The Speaker’s Votes: Missed votes are not computed for the Speaker of the House. According to current House rules, the Speaker of the House is not required to vote in “ordinary legislative proceedings.” In practice this means the Speaker of the House rarely votes but is not considered absent.

Leadership/Ideology: The leadership and ideology scores are not displayed for Members of Congress who introduced fewer than 10 bills, or, for ideology, for Members of Congress that have a low leadership score, as there is usually not enough data in these cases to compute reliable leadership and ideology statistics.

Missing Bills: We exclude bills from some statistics where the sponsor’s original intent is not in the final bill because the bill’s text was replaced in whole with unrelated provisions (i.e. it became a vehicle for passage of unrelated provisions).

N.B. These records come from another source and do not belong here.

Definition formatCell (opts : tableFormatting) (columnWidths : jsarray nat)
    (content : jsstring) (columnIndex : nat) : jsstring :=
  let safeContent := content in
  let unpadded := [SPACE] ++ safeContent ++ [SPACE] in
  if negb (prettyPrint opts) then unpadded
  else if length columnWidths <=? columnIndex then unpadded
  else if includes safeContent [LF] then unpadded
  else
    let visibleLength := length (visible safeContent) in
    let width := default 0 (arr_get columnWidths columnIndex) in
    let totalWidth := width + 2 in
    if negb (centerText opts)
    then [SPACE] ++ safeContent ++ spaces (totalWidth - visibleLength - 1)
    else spaces ((totalWidth - visibleLength) / 2) ++ safeContent
           ++ spaces ((totalWidth - visibleLength + 1) / 2).

(** [r.map((cell, i) => formatCell(cell, i)).join('|')] between two bars. *)
Definition format_row (opts : tableFormatting) (w : jsarray nat) (r : list jsstring)
    : jsstring :=
  [PIPE] ++ join [PIPE] (imap (fun i c => formatCell opts w c i) r) ++ [PIPE; LF].

(** [columnWidths.map(width => '-'.repeat(Math.max(3, width) + 2)).join('|')];
    [map] passes over a hole and [join] prints it as the empty string. *)
Definition separator (w : jsarray nat) : jsstring :=
  join [PIPE]
    (map (fun width => match width with
                       | Some width => replicate (Nat.max 3 width + 2) (ch "-")
                       | None => []
                       end) w).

Ranking Members (RkMembs): The chair of a committee is always selected from the political party that holds the most seats in the chamber, called the “majority party”. The “ranking member” (sometimes “RkMembs”) is the title given to the senior-most member of the committee not in the majority party.

Freshmen/Sophomores: Freshmen and sophomores are Members of Congress whose first term (in the same chamber at the end of 2015) was the 114th Congress (freshmen) or 113th (sophomores). Members of Congress who took office within the last few months of a Congress are considered freshmen in the next Congress as well.